__Work item__.
Output every entry exactly as given.
[Records for the exercise Boundary: Start]
(** ** The laws can be met

    Types of other packages with the references their real ones have, copied by
    the generic copier. *)

Definition strings_ty : ty := TSlice TScalar.
Definition stringMap_ty : ty := TPtr (TSlice (struct [("Key", TScalar); ("Value", TScalar)])).

Definition sample_ty (n : libType) : ty :=
  match n with
  | ListMeta => struct [("ResourceVersion", TScalar); ("Continue", TScalar);
                        ("RemainingItemCount", TPtr TScalar)]
  | ObjectMeta => struct [("Name", TScalar); ("Namespace", TScalar); ("UID", TScalar);
                          ("DeletionTimestamp", TPtr TScalar); ("Labels", stringMap_ty);
                          ("Annotations", stringMap_ty); ("Finalizers", strings_ty)]
  | Condition => struct [("Type", TScalar); ("Status", TScalar); ("ObservedGeneration", TScalar);
                         ("LastTransitionTime", TScalar); ("Reason", TScalar); ("Message", TScalar)]
  | PolicyRule => struct [("Verbs", strings_ty); ("APIGroups", strings_ty);
                          ("Resources", strings_ty); ("ResourceNames", strings_ty)]
  | NetworkPolicyPeer => struct [("PodSelector", TPtr stringMap_ty); ("IPBlock", TPtr strings_ty)]
  | NetworkPolicyPort => struct [("Protocol", TPtr TScalar); ("Port", TPtr TScalar);
                                 ("EndPort", TPtr TScalar)]
  | EnvVar => struct [("Name", TScalar); ("Value", TScalar); ("ValueFrom", TPtr TScalar)]
  | ResourceRequirements => struct [("Limits", stringMap_ty); ("Requests", stringMap_ty)]
  | Quantity => struct [("i", TScalar); ("d", TPtr TScalar); ("s", TScalar); ("Format", TScalar)]
  | Time => TScalar
  end.

#[export] Instance sampleCopy : KubeCopy := {|
  lib_ty := sample_ty;
  lib_DeepCopyInto n := (copier (sample_ty n)).1;
  Quantity_DeepCopy a := let* out := new (sample_ty Quantity) in
    let* _ := (copier (sample_ty Quantity)).1 a out in get out;
  Time_DeepCopy := deepCopyBy TScalar (copier TScalar).1;
|}.

Lemma sample_good n : good (sample_ty n) = true.
Proof. by destruct n. Qed.

Lemma by_value t f :
  copies t f → returns_copy t (λ a, let* out := new t in let* _ := f a out in get out).
Proof.
  intros Hf h inp r Hr.
  destruct (deepCopyBy_new _ _ Hf h inp r Hr) as (h' & p & Hrun & Hs & (v & Hv & Hp)%reifyAt_load & Hfp).
  exists h', v. unfold footAt in Hfp. rewrite Hv in Hfp. split_and!; [|done..|set_solver].
  revert Hrun. unfold deepCopyBy, bind.
  destruct (new t h) as [[x h1]|]; [|done]. destruct (f inp x h1) as [[[] h2]|]; [|done].
  intros [= -> ->]. by apply get_run.
Qed.

#[export] Instance sampleCopy_laws : KubeCopyLaws sampleCopy.
Proof.
  split.
  - intros n. apply copier_copies, sample_good.
  - apply by_value. by apply copier_copies.
  - apply deepCopyBy_new. by apply copier_copies.
Qed.

(** A sandbox in memory: one finalizer, an exposed port, a home with a size, one
    condition. *)
Definition str (s : string) : gv := GScalar (SString s).
Definition block_at (l : loc) : addr := (l, []).

Definition sampleMeta : gv :=
  GStruct [("Name", str "alpha"); ("Namespace", str "team"); ("UID", str "u-1");
           ("DeletionTimestamp", GPtr None); ("Labels", GPtr None); ("Annotations", GPtr None);
           ("Finalizers", GSlice (Some (block_at 2, 0%nat, 1%nat)))].

Definition sampleSpec : gv :=
  GStruct [("Template", str "base"); ("AccessProfile", str "");
           ("Owner", GStruct [("Name", str "alice"); ("Groups", GSlice None)]);
           ("DesiredState", str "Running"); ("IdleTimeout", GPtr None);
           ("ExposedPorts", GSlice (Some (block_at 3, 0%nat, 1%nat)));
           ("Home", GPtr (Some (block_at 4)))].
[Records for the exercise Boundary: End]
__Response below__.
(** ** The laws can be met

    Types of other packages with the references their real ones have, copied by
    the generic copier. *)

Definition strings_ty : ty := TSlice TScalar.
Definition stringMap_ty : ty := TPtr (TSlice (struct [("Key", TScalar); ("Value", TScalar)])).

Definition sample_ty (n : libType) : ty :=
  match n with
  | ListMeta => struct [("ResourceVersion", TScalar); ("Continue", TScalar);
                        ("RemainingItemCount", TPtr TScalar)]
  | ObjectMeta => struct [("Name", TScalar); ("Namespace", TScalar); ("UID", TScalar);
                          ("DeletionTimestamp", TPtr TScalar); ("Labels", stringMap_ty);
                          ("Annotations", stringMap_ty); ("Finalizers", strings_ty)]
  | Condition => struct [("Type", TScalar); ("Status", TScalar); ("ObservedGeneration", TScalar);
                         ("LastTransitionTime", TScalar); ("Reason", TScalar); ("Message", TScalar)]
  | PolicyRule => struct [("Verbs", strings_ty); ("APIGroups", strings_ty);
                          ("Resources", strings_ty); ("ResourceNames", strings_ty)]
  | NetworkPolicyPeer => struct [("PodSelector", TPtr stringMap_ty); ("IPBlock", TPtr strings_ty)]
  | NetworkPolicyPort => struct [("Protocol", TPtr TScalar); ("Port", TPtr TScalar);
                                 ("EndPort", TPtr TScalar)]
  | EnvVar => struct [("Name", TScalar); ("Value", TScalar); ("ValueFrom", TPtr TScalar)]
  | ResourceRequirements => struct [("Limits", stringMap_ty); ("Requests", stringMap_ty)]
  | Quantity => struct [("i", TScalar); ("d", TPtr TScalar); ("s", TScalar); ("Format", TScalar)]
  | Time => TScalar
  end.

#[export] Instance sampleCopy : KubeCopy := {|
  lib_ty := sample_ty;
  lib_DeepCopyInto n := (copier (sample_ty n)).1;
  Quantity_DeepCopy a := let* out := new (sample_ty Quantity) in
    let* _ := (copier (sample_ty Quantity)).1 a out in get out;
  Time_DeepCopy := deepCopyBy TScalar (copier TScalar).1;
|}.

Lemma sample_good n : good (sample_ty n) = true.
Proof. by destruct n. Qed.

Lemma by_value t f :
  copies t f → returns_copy t (λ a, let* out := new t in let* _ := f a out in get out).
Proof.
  intros Hf h inp r Hr.
  destruct (deepCopyBy_new _ _ Hf h inp r Hr) as (h' & p & Hrun & Hs & (v & Hv & Hp)%reifyAt_load & Hfp).
  exists h', v. unfold footAt in Hfp. rewrite Hv in Hfp. split_and!; [|done..|set_solver].
  revert Hrun. unfold deepCopyBy, bind.
  destruct (new t h) as [[x h1]|]; [|done]. destruct (f inp x h1) as [[[] h2]|]; [|done].
  intros [= -> ->]. by apply get_run.
Qed.

#[export] Instance sampleCopy_laws : KubeCopyLaws sampleCopy.
Proof.
  split.
  - intros n. apply copier_copies, sample_good.
  - apply by_value. by apply copier_copies.
  - apply deepCopyBy_new. by apply copier_copies.
Qed.

(** A sandbox in memory: one finalizer, an exposed port, a home with a size, one
    condition. *)
Definition str (s : string) : gv := GScalar (SString s).
Definition block_at (l : loc) : addr := (l, []).

Definition sampleMeta : gv :=
  GStruct [("Name", str "alpha"); ("Namespace", str "team"); ("UID", str "u-1");
           ("DeletionTimestamp", GPtr None); ("Labels", GPtr None); ("Annotations", GPtr None);
           ("Finalizers", GSlice (Some (block_at 2, 0%nat, 1%nat)))].

Definition sampleSpec : gv :=
  GStruct [("Template", str "base"); ("AccessProfile", str "");
           ("Owner", GStruct [("Name", str "alice"); ("Groups", GSlice None)]);
           ("DesiredState", str "Running"); ("IdleTimeout", GPtr None);
           ("ExposedPorts", GSlice (Some (block_at 3, 0%nat, 1%nat)));
           ("Home", GPtr (Some (block_at 4)))].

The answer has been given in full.